Environmental Matters

     Our businesses are subject to various environmental hazards.  Several federal, state and local laws, regulations and rules govern the environmental aspects of our businesses. Noncompliance with these laws, regulations and rules can result in substantial penalties or other liabilities. We do not believe our environmental risks are materially different from those of comparable companies nor that cost of compliance will have a material adverse effect on our profitability, capital expenditures, cash flows or competitive position.
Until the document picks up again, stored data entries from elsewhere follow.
Fixpoint send_lookup_loop (st : list usiw_send_wqe) (l : list nat)
    (wr_opcode : usiw_send_opcode) (wr_key_data : Z) : outcome (Z * option nat) :=
  match l with
  | [] => Ok (-ENOENT, None)
  | lptr :: next =>
      w ← deref (st !! lptr);
      if decide (s_opcode w = wr_opcode) then
        if wr_key_data =? send_wqe_key w then Ok (0, Some lptr)
        else send_lookup_loop st next wr_opcode wr_key_data
      else send_lookup_loop st next wr_opcode wr_key_data
  end.
Definition usiw_send_wqe_queue_lookup (q : usiw_send_wqe_queue)
    (wr_opcode : usiw_send_opcode) (wr_key_data : Z) : outcome (Z * option nat) :=
  send_lookup_loop (sq_storage q) (sq_active q) wr_opcode wr_key_data.

Fixpoint recv_lookup_loop (st : list usiw_recv_wqe) (l : list nat) (msn : Z)
  : outcome (Z * option nat) :=
  match l with
  | [] => Ok (-ENOENT, None)
  | lptr :: next =>
      w ← deref (st !! lptr);
      if r_msn w =? msn then Ok (0, Some lptr) else recv_lookup_loop st next msn
  end.
Definition usiw_recv_wqe_queue_lookup (q : usiw_recv_wqe_queue) (msn : Z)
  : outcome (Z * option nat) := recv_lookup_loop (rq_storage q) (rq_active q) msn.

(** ** Operations on the queue pair *)

(** [qp_free_send_wqe]; the result of the enqueue is not looked at. *)
Definition sq_free (q : usiw_send_wqe_queue) (i : nat) (still_active : bool)
  : outcome usiw_send_wqe_queue :=
  q1 ← (if still_active then usiw_send_wqe_queue_del_active q i else Ok q);
  Ok (q1 <| sq_free_ring ::= fun r => snd (rte_ring_enqueue r i) |>).
Definition qp_free_send_wqe (i : nat) (still_active : bool) : M unit :=
  qp ← the_qp;
  q ← lift (sq_free (qp_sq qp) i still_active);
  upd_qp (fun qp => qp <| qp_sq := q |>).

Definition rq_free (q : usiw_recv_wqe_queue) (i : nat) : outcome usiw_recv_wqe_queue :=
  q1 ← usiw_recv_wqe_queue_del_active q i;
  Ok (q1 <| rq_free_ring ::= fun r => snd (rte_ring_enqueue r i) |>).
Definition qp_free_recv_wqe (i : nat) : M unit :=
  qp ← the_qp;
  q ← lift (rq_free (qp_rq0 qp) i);
  upd_qp (fun qp => qp <| qp_rq0 := q |>).

Definition qp_get_next_send_wqe (q : usiw_send_wqe_queue)
  : Z * option nat * usiw_send_wqe_queue :=
  match rte_ring_dequeue (sq_free_ring q) with
  | None => (-ENOSPC, None, q)
  | Some (i, r) => (0, Some i, q <| sq_free_ring := r |>)
  end.
Definition qp_get_next_recv_wqe (q : usiw_recv_wqe_queue)
  : Z * option nat * usiw_recv_wqe_queue :=
  match rte_ring_dequeue (rq_free_ring q) with
  | None => (-ENOSPC, None, q)
  | Some (i, r) => (0, Some i, q <| rq_free_ring := r |>)
  end.

(** ** Posting completions *)

Definition get_cq (c : nat) : M usiw_cq := fun w => v ← deref (w_cqs w !! c); Ok (v, w).
Definition put_cq (c : nat) (v : usiw_cq) : M unit := modify (update w_cqs (fun l => <[c := v]> l)).

(** The end of [finish_post_cqe]: the completion event goes to the kernel. *)
Definition write_event (ev : bool) (cq : usiw_cq) : M unit :=
  modify (fun w => if ev then w <| w_events ::= fun l => l ++ [cq_id cq] |> else w).

(** The part that [post_recv_cqe] and [post_send_cqe] share: acquire a
    completion of queue [c], fill it in, give the entry back, publish. *)
Definition post_cqe (c : nat) (fill : usiw_wc -> usiw_wc) (free_wqe : M unit) : M Z :=
  cq ← get_cq c;
  match get_next_cqe cq with
  | (ret, None, cq1) => put_cq c cq1;; mret ret
  | (_, Some cqe, cq1) =>
      put_cq c (cq1 <| cq_storage ::= alter fill cqe |>);;
      free_wqe;;
      cq2 ← get_cq c;
      '(ev, cq3) ← lift (finish_post_cqe cq2 cqe);
      put_cq c cq3;; write_event ev cq3;; mret 0
  end.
However, there is no assurance that future changes in or additions to laws, regulations or rules regarding the protection of the environment will not have such an impact.  We believe we are in material compliance with environmental laws, regulations and rules.
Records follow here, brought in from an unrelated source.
(* ===== verification/Window.v ===== *)
(** * The transmit window

    [tx_pending] is a circular buffer indexed by the low bits of the packet
    sequence number.  It refines a FIFO of the segments sent and not yet
    swept: [send_ddp_segment] appends to it, the acknowledgement sweep removes
    from its front. *)
From S2P Require Import Prelude Serial Dpdk Binheap Proto Iov State Cq Wqe Frame TrpTx.

(** The slot of a sequence number. *)
Definition slot (ep : ee_state) (p : Z) : nat := Z.to_nat (p mod tx_pending_size ep).

(** [ep] holds the segments [pend], whose numbers start at [h]. *)
Record tx_rep (ep : ee_state) (h : Z) (pend : list tx_mbuf) : Prop := {
  tr_size : exists k, 0 <= k <= 30 /\ tx_pending_size ep = 2 ^ k;
  tr_len : length (tx_pending ep) = Z.to_nat (tx_pending_size ep);
  tr_bound : len pend <= tx_pending_size ep;
  tr_next : send_next_psn ep = u32 (h + len pend);
  tr_head : tx_head ep = slot ep h;
  tr_pending (j : nat) m : pend !! j = Some m ->
    tx_pending ep !! slot ep (h + Z.of_nat j) = Some (Seg m) /\
    p_psn (mb_info m) = u32 (h + Z.of_nat j);
  tr_free p : h + len pend <= p < h + tx_pending_size ep ->
    tx_pending ep !! slot ep p = Some Null
}.

Section Slots.
Variables (ep : ee_state) (h : Z) (pend : list tx_mbuf).
Hypothesis Hrep : tx_rep ep h pend.

Lemma size_pos : 0 < tx_pending_size ep.
Proof using Hrep. destruct (tr_size _ _ _ Hrep) as (k & Hk & ->). lia. Qed.

Lemma slot_lt p : (slot ep p < length (tx_pending ep))%nat.
Proof using Hrep.
  pose proof size_pos. rewrite (tr_len _ _ _ Hrep). unfold slot.
  pose proof (Z.mod_pos_bound p (tx_pending_size ep)). lia.
Qed.

Lemma slot_inj p q :
  h <= p < h + tx_pending_size ep -> h <= q < h + tx_pending_size ep ->
  slot ep p = slot ep q -> p = q.
Proof using Hrep.
  intros Hp Hq. unfold slot. pose proof size_pos as Hs.
  destruct (tr_size _ _ _ Hrep) as (k & Hk & Ek). rewrite Ek in *. intros E.
  apply (wrap_inj_window k); [lia| |lia]. unfold wrap.
  pose proof (Z.mod_pos_bound p (2 ^ k)). pose proof (Z.mod_pos_bound q (2 ^ k)). lia.
Qed.

Lemma slot_periodic p : slot ep (p + tx_pending_size ep) = slot ep p.
Proof using Hrep.
  unfold slot. f_equal. pose proof size_pos.
  rewrite <- (Z.mul_1_l (tx_pending_size ep)) at 1. by apply Z.mod_add; lia.
Qed.

(** Masking with the size selects the slot. *)
Lemma tx_pending_entry_slot p : tx_pending_entry ep (u32 p) = slot ep p.
Proof using Hrep.
  unfold tx_pending_entry, slot. destruct (tr_size _ _ _ Hrep) as (k & Hk & ->). f_equal.
  rewrite Z.sub_1_r, <- Z.ones_equiv, Z.land_ones by lia. unfold wrap.
  apply Z.mod_mod_divide. exists (2 ^ (32 - k)). rewrite <- Z.pow_add_r by lia. f_equal. lia.
Qed.

Lemma next_slot_slot p : next_slot ep (slot ep p) = slot ep (p + 1).
Proof using Hrep.
  pose proof size_pos as Hs. unfold next_slot, slot.
  pose proof (Z.mod_pos_bound p (tx_pending_size ep) Hs) as Hb.
  rewrite Nat2Z.inj_succ, Z2Nat.id by lia.
  destruct (Z.eqb_spec (Z.succ (p mod tx_pending_size ep)) (tx_pending_size ep)) as [E|E].
  - rewrite <- Zplus_mod_idemp_l. replace (p mod tx_pending_size ep + 1) with (tx_pending_size ep) by lia.
    by rewrite Z.mod_same by lia.
  - rewrite <- Zplus_mod_idemp_l. rewrite (Z.mod_small (p mod tx_pending_size ep + 1)) by lia. lia.
Qed.
End Slots.

(** The representation reads four fields only. *)
Lemma tx_rep_ext ep ep' h pend :
  tx_pending_size ep' = tx_pending_size ep -> tx_pending ep' = tx_pending ep ->
  send_next_psn ep' = send_next_psn ep -> tx_head ep' = tx_head ep ->
  tx_rep ep h pend -> tx_rep ep' h pend.
Proof.
  intros E1 E2 E3 E4 [H1 H2 H3 H4 H5 H6 H7].
  split; unfold slot in *; rewrite ?E1, ?E2, ?E3, ?E4; done.
Qed.

Lemma tx_rep_push ep h pend m :
  tx_rep ep h pend -> len pend < tx_pending_size ep -> p_psn (mb_info m) = u32 (h + len pend) ->
  tx_rep (ep <| send_next_psn ::= fun p => u32 (p + 1) |>
             <| tx_pending ::= fun l => <[slot ep (h + len pend) := Seg m]> l |>) h (pend ++ [m]).
Proof.
  intros Hrep Hlt Hm. pose proof (slot_lt ep h pend Hrep) as Hsl.
  pose proof (slot_inj ep h pend Hrep) as Hinj. destruct Hrep as [H1 H2 H3 H4 H5 H6 H7].
  split; unfold slot in *; simpl; rewrite ?length_app, ?length_insert; simpl; try done.
  - lia.
  - rewrite H4, wrap_add_l. f_equal. lia.
  - intros j m' Hj. destruct (decide (j = length pend)) as [->|Hne].
    + rewrite list_lookup_middle in Hj by done. simplify_eq.
      by rewrite list_lookup_insert_eq by apply Hsl.
    + pose proof (lookup_lt_Some _ _ _ Hj) as Hjl. rewrite length_app in Hjl. simpl in Hjl.
      rewrite lookup_app_l in Hj by lia. destruct (H6 j m' Hj) as [Hs Hp]. split; [|done].
      rewrite list_lookup_insert_ne; [done|]. intros E. apply Hinj in E; lia.
  - intros p Hp. rewrite list_lookup_insert_ne; [apply H7; lia|].
    intros E. apply Hinj in E; lia.
Qed.

Lemma tx_rep_update ep h pend (j : nat) m m' :
  tx_rep ep h pend -> pend !! j = Some m -> p_psn (mb_info m') = p_psn (mb_info m) ->
  tx_rep (ep <| tx_pending ::= fun l => <[slot ep (h + Z.of_nat j) := Seg m']> l |>) h
    (<[j := m']> pend).
Proof.
  intros Hrep Hj Hm. pose proof (slot_lt ep h pend Hrep) as Hsl.
  pose proof (slot_inj ep h pend Hrep) as Hinj. destruct Hrep as [H1 H2 H3 H4 H5 H6 H7].
  pose proof (lookup_lt_Some _ _ _ Hj) as Hjl.
  split; unfold slot in *; simpl; rewrite ?length_insert; simpl; try done.
  - intros j' m0 Hj'. destruct (decide (j' = j)) as [->|Hne].
    + rewrite list_lookup_insert_eq in Hj' by done. simplify_eq.
      rewrite list_lookup_insert_eq by apply Hsl. split; [done|]. rewrite Hm. by apply H6.
    + rewrite list_lookup_insert_ne in Hj' by done.
      pose proof (lookup_lt_Some _ _ _ Hj'). destruct (H6 j' m0 Hj') as [Hs Hp]. split; [|done].
      rewrite list_lookup_insert_ne; [done|]. intros E. apply Hinj in E; lia.
  - intros p Hp. rewrite list_lookup_insert_ne; [apply H7; lia|]. intros E. apply Hinj in E; lia.
Qed.

Lemma tx_rep_pop ep h m pend :
  tx_rep ep h (m :: pend) ->
  tx_rep (ep <| tx_pending ::= fun l => <[tx_head ep := Null]> l |>
             <| tx_head := next_slot ep (tx_head ep) |>) (h + 1) pend.
Proof.
  intros Hrep. pose proof (slot_lt ep h _ Hrep) as Hsl.
  pose proof (slot_inj ep h _ Hrep) as Hinj. pose proof (slot_periodic ep h _ Hrep) as Hper.
  pose proof (next_slot_slot ep h _ Hrep h) as Hnext. pose proof (size_pos ep h _ Hrep) as Hpos.
  destruct Hrep as [H1 H2 H3 H4 H5 H6 H7]. simpl length in *. rewrite H5, Hnext.
  split; unfold slot in *; simpl; rewrite ?length_insert; try done.
  - lia.
  - rewrite H4. f_equal. lia.
  - intros j m' Hj. destruct (H6 (S j) m' Hj) as [Hs Hp].
    replace (h + 1 + Z.of_nat j) with (h + Z.of_nat (S j)) by lia. split; [|done].
    pose proof (lookup_lt_Some _ _ _ Hj).
    rewrite list_lookup_insert_ne; [done|]. intros E. apply Hinj in E; lia.
  - intros p Hp. destruct (decide (p = h + tx_pending_size ep)) as [->|Hne].
    + rewrite Hper. by rewrite list_lookup_insert_eq by apply Hsl.
    + rewrite list_lookup_insert_ne; [apply H7; lia|]. intros E. apply Hinj in E; lia.
Qed.

(** ** Sending *)

Section Send.
Context {D : Dpdk} {P : LivePort D}.

(** [w'] is [w] after transmissions of the frames [fs] that left the endpoint
    in state [ep']. *)
Definition tx_step (w w' : world) (fs : list bytes) (ep' : ee_state) : Prop :=
  out w' = out w ++ fs /\
  exists q l e, w' = w <| w_qp ::= fun qp => qp <| qp_txq := q |> <| remote_ep := ep' |> |>
                       <| w_wire := l |> <| w_env := e |>.

Lemma tx_step_trans w1 w2 w3 f1 f2 e1 e2 :
  tx_step w1 w2 f1 e1 -> tx_step w2 w3 f2 e2 -> tx_step w1 w3 (f1 ++ f2) e2.
Proof.
  intros [E1 (q1 & l1 & v1 & ->)] [E2 (q2 & l2 & v2 & ->)]. split.
  - by rewrite E2, E1, app_assoc.
  - eexists _, _, _. done.
Qed.

Lemma tx_step_ep w w' fs ep' : tx_step w w' fs ep' -> remote_ep (w_qp w') = ep'.
Proof. by intros [_ (q & l & e & ->)]. Qed.

(** The checksum argument [resend_ddp_segment] passes on. *)
Definition segment_cksum (dev : usiw_device) (info : pending_datagram_info) (trp : bytes) : Z :=
  if sw_checksum_test dev then u32 (p_ddp_raw_cksum info + rte_raw_cksum trp) else 0.

(** The packet of a pending segment: TRP header and data. *)
Definition segment_trp (ep : ee_state) (m : tx_mbuf) : bytes :=
  trp_bytes {| trp_psn := p_psn (mb_info m); trp_ack_psn := recv_ack_psn ep; trp_opcode := 0 |}.
Definition segment_frame (qp : usiw_qp) (ep : ee_state) (m : tx_mbuf) : bytes :=
  udp_frame qp (segment_trp ep m ++ mb_data m)
    (segment_cksum (qp_dev qp) (mb_info m) (segment_trp ep m)).

(** A segment after one more transmission at time [now]. *)
Definition retransmitted (m : tx_mbuf) (now : Z) : tx_mbuf :=
  m <| mb_info ::= fun i => i <| p_next_retransmit := u64 (now + rte_get_timer_hz / 100) |>
                              <| p_transmit_count ::= fun c => u16 (c + 1) |> |>.

Lemma timer_ready w :
  tx_ready w -> exists now e, get_timer w = Ok (now, w <| w_env := e |>) /\ tx_ready (w <| w_env := e |>).
Proof using P.
  intros (Hl & Hq & Hb). unfold get_timer. pose proof (live_timer_keep _ Hl) as Hk.
  destruct (rte_get_timer_cycles (w_env w)) as [now e]. exists now, e. done.
Qed.

Lemma alloc_ready w :
  tx_ready w -> exists a e, alloc_mbuf w = Ok (Some a, w <| w_env := e |>) /\
    alloc_mbuf_unchecked w = Ok (a, w <| w_env := e |>) /\ tx_ready (w <| w_env := e |>).
Proof using P.
  intros (Hl & Hq & Hb). destruct (live_alloc _ Hl) as (a & e & E & Hk). exists a, e.
  unfold alloc_mbuf_unchecked, alloc_mbuf. cbv [mbind M_bind]. rewrite E. done.
Qed.

Lemma get_slot_eq w i s : tx_pending (remote_ep (w_qp w)) !! i = Some s -> get_slot i w = Ok (s, w).
Proof. intros H. unfold get_slot. cbv [mbind M_bind the_ep gets]. by rewrite H. Qed.

(** A segment within the limit is transmitted again. *)
Lemma resend_ok w i m (ep := remote_ep (w_qp w)) :
  tx_ready w -> tx_pending ep !! i = Some (Seg m) ->
  p_transmit_count (mb_info m) <= RETRANSMIT_MAX ->
  exists w' now, resend_ddp_segment i w = Ok (0, w') /\ tx_ready w' /\
    tx_step w w' [segment_frame (w_qp w) ep m]
      (clear_ack_update (ep <| tx_pending ::= fun l => <[i := Seg (retransmitted m now)]> l |>)).
Proof using P.
  intros Hr Hs Hc. unfold resend_ddp_segment.
  cbv [mbind M_bind]. rewrite (get_slot_eq w i _ Hs). cbn [slot_mbuf mret M_ret].
  destruct (timer_ready w Hr) as (now & e & -> & Hr1).
  unfold put_slot, upd_ep, upd_qp, modify.
  match goal with |- context [?c >? RETRANSMIT_MAX] => change c with (p_transmit_count (mb_info m)) end.
  destruct (Z.gtb_spec (p_transmit_count (mb_info m)) RETRANSMIT_MAX); [lia|].
  match goal with |- context [alloc_mbuf ?x] => set (w2 := x) end.
  assert (tx_ready w2) as Hr2 by exact Hr1.
  destruct (alloc_ready w2 Hr2) as (a1 & e1 & -> & _ & Hr3).
  match goal with |- context [alloc_mbuf_unchecked ?x] => set (w3 := x) end.
  destruct (alloc_ready w3 Hr3) as (a2 & e2 & _ & -> & Hr4).
  cbn [the_ep gets the_qp]. unfold gets.
  match goal with |- context [send_udp_dgram ?p ?c ?x] =>
    set (ck := c); set (pl := p); set (w4 := x) end.
  assert (tx_ready w4) as Hr5 by exact Hr4.
  destruct (send_udp_sent w4 pl ck Hr5) as (w5 & -> & [Ho (q & l & e5 & ->)] & Hr6).
  eexists _, now. split; [done|]. split; [done|]. split.
  - rewrite Ho. f_equal.
  - eexists _, _, _. reflexivity.
Qed.


(** The segment that [send_ddp_segment] stores, before its transmission. *)
Definition new_segment (qp : usiw_qp) (sendmsg : Z * bytes) (readresp wqe : option nat)
    (payload_length psn : Z) : tx_mbuf :=
  {| mb_addr := fst sendmsg; mb_data := snd sendmsg;
     mb_info := {| p_next_retransmit := 0; p_wqe := wqe; p_readresp := readresp;
       p_transmit_count := 0; p_ddp_length := u16 payload_length;
       p_ddp_raw_cksum := if sw_checksum_test (qp_dev qp)
                          then rte_raw_cksum (snd sendmsg) else 0;
       p_psn := psn |} |}.

Lemma clear_ack_rep ep h pend : tx_rep ep h pend -> tx_rep (clear_ack_update ep) h pend.
Proof. unfold clear_ack_update. destruct (has _ _); [done|]. by apply tx_rep_ext. Qed.

(** A segment sent inside the window gets the next number, goes to the end of
    the pending queue and is transmitted once. *)
Lemma send_ddp_ok w h pend sendmsg rr wqe n (ep := remote_ep (w_qp w))
    (m := new_segment (w_qp w) sendmsg rr wqe n (u32 (h + len pend))) :
  tx_ready w -> tx_rep ep h pend -> len pend < tx_pending_size ep ->
  exists w' ep' now, send_ddp_segment sendmsg rr wqe n w = Ok (u32 (h + len pend), w') /\
    tx_ready w' /\ tx_step w w' [segment_frame (w_qp w) ep m] ep' /\
    tx_rep ep' h (pend ++ [retransmitted m now]) /\
    send_max_psn ep' = send_max_psn ep /\ recv_ack_psn ep' = recv_ack_psn ep /\
    tx_pending_size ep' = tx_pending_size ep.
Proof using P.
  intros Hr Hrep Hlt. pose proof (tx_pending_entry_slot ep h pend Hrep) as Hent.
  pose proof (slot_lt ep h pend Hrep) as Hsl.
  pose proof (tr_free _ _ _ Hrep (h + len pend) ltac:(lia)) as Hnull.
  unfold send_ddp_segment. cbv [mbind M_bind the_ep gets the_qp upd_ep upd_qp modify].
  fold ep. rewrite (tr_next _ _ _ Hrep), Hent.
  match goal with |- context [get_slot _ ?x] => set (w1 := x) end.
  rewrite (get_slot_eq w1 _ Null Hnull). simpl c_assert. cbv [lift].
  fold (new_segment (w_qp w) sendmsg rr wqe n (u32 (h + len pend))). fold m.
  cbv [put_slot upd_ep upd_qp modify].
  match goal with |- context [resend_ddp_segment _ ?x] => set (w2 := x) end.
  set (s := slot ep (h + len pend)) in *.
  assert (remote_ep (w_qp w2) = ep <| send_next_psn ::= fun p => u32 (p + 1) |>
            <| tx_pending ::= fun l => <[s := Seg m]> l |>) as Eep by done.
  assert (tx_rep (remote_ep (w_qp w2)) h (pend ++ [m])) as Hrep2.
  { rewrite Eep. by apply tx_rep_push. }
  destruct (resend_ok w2 s m) as (w3 & now & E3 & Hr3 & Ht).
  { exact Hr. }
  { rewrite Eep. simpl. apply list_lookup_insert_eq. apply Hsl. }
  { done. }
  rewrite E3. eexists w3, _, now. split; [done|]. split; [done|]. split.
  { destruct Ht as [Ho (q & l & e & ->)]. split; [exact Ho|]. eexists _, _, _. reflexivity. }
  split; [|unfold clear_ack_update; destruct (has _ _); done].
  apply clear_ack_rep. rewrite Eep in *.
  pose proof (tx_rep_update _ h (pend ++ [m]) (length pend) m (retransmitted m now) Hrep2
    ltac:(by rewrite list_lookup_middle) ltac:(done)) as Hu.
  rewrite insert_app_r_alt, Nat.sub_diag in Hu by done. exact Hu.
Qed.


(** ** Selective acknowledgements *)

Lemma sack_slot_never_marks l i min max l' :
  sack_slot l i min max = Ok l' ->
  length l' = length l /\ forall j s, l' !! j = Some s -> l !! j = Some s \/ s = Wild UINT64_MAX.
Proof.
  unfold sack_slot. intros H. destruct (l !! (i + 5)%nat) as [s5|]; [|done].
  destruct (l !! (i + 1)%nat) as [s1|] eqn:E1; [|done]. injection H as <-.
  unfold maybe_sack_pending. destruct (_ && _); cbn [p_next_retransmit update].
  2: { rewrite Z.eqb_refl. auto. }
  destruct (UINT64_MAX =? slot_word s1); [auto|]. split; [by rewrite length_insert|].
  intros j s Hj. destruct (decide (j = i + 1)%nat) as [->|Hne].
  - rewrite list_lookup_insert_eq in Hj by (eapply lookup_lt_Some; eassumption).
    right. by simplify_eq.
  - rewrite list_lookup_insert_ne in Hj by done. auto.
Qed.

Lemma sack_loop_never_marks fuel : forall ep l p min max l',
  sack_loop fuel ep l p min max = Ok l' ->
  length l' = length l /\ forall j s, l' !! j = Some s -> l !! j = Some s \/ s = Wild UINT64_MAX.
Proof.
  induction fuel as [|fuel IH]; intros ep l p min max l' H; [done|]. simpl in H.
  apply bind_ok in H as (l1 & H1 & H). apply sack_slot_never_marks in H1 as [Hl1 H1].
  destruct (_ =? _)%nat; [by inv_ok|]. destruct (l1 !! next_slot ep p) as [s0|]; [|done].
  destruct (is_null s0); [by inv_ok|]. apply IH in H as [Hl H]. split; [congruence|].
  intros j s Hj. destruct (H j s Hj) as [Hj'|]; [|by right]. by apply H1.
Qed.

End Send.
     In connection with the Partnership's leasing of property to coal operators, environmental and reclamation liabilities are generally the responsibilities of the Partnership's lessees.  Lessees post performance bonds pursuant to federal and state mining laws and regulations for the estimated costs of reclamation and mine closing, including the cost of treating mine water discharge when necessary.

Recent Accounting Pronouncements

      See Notes 7 and 12 in the Notes to Consolidated Financial Statements for a description of recent accounting pronouncements.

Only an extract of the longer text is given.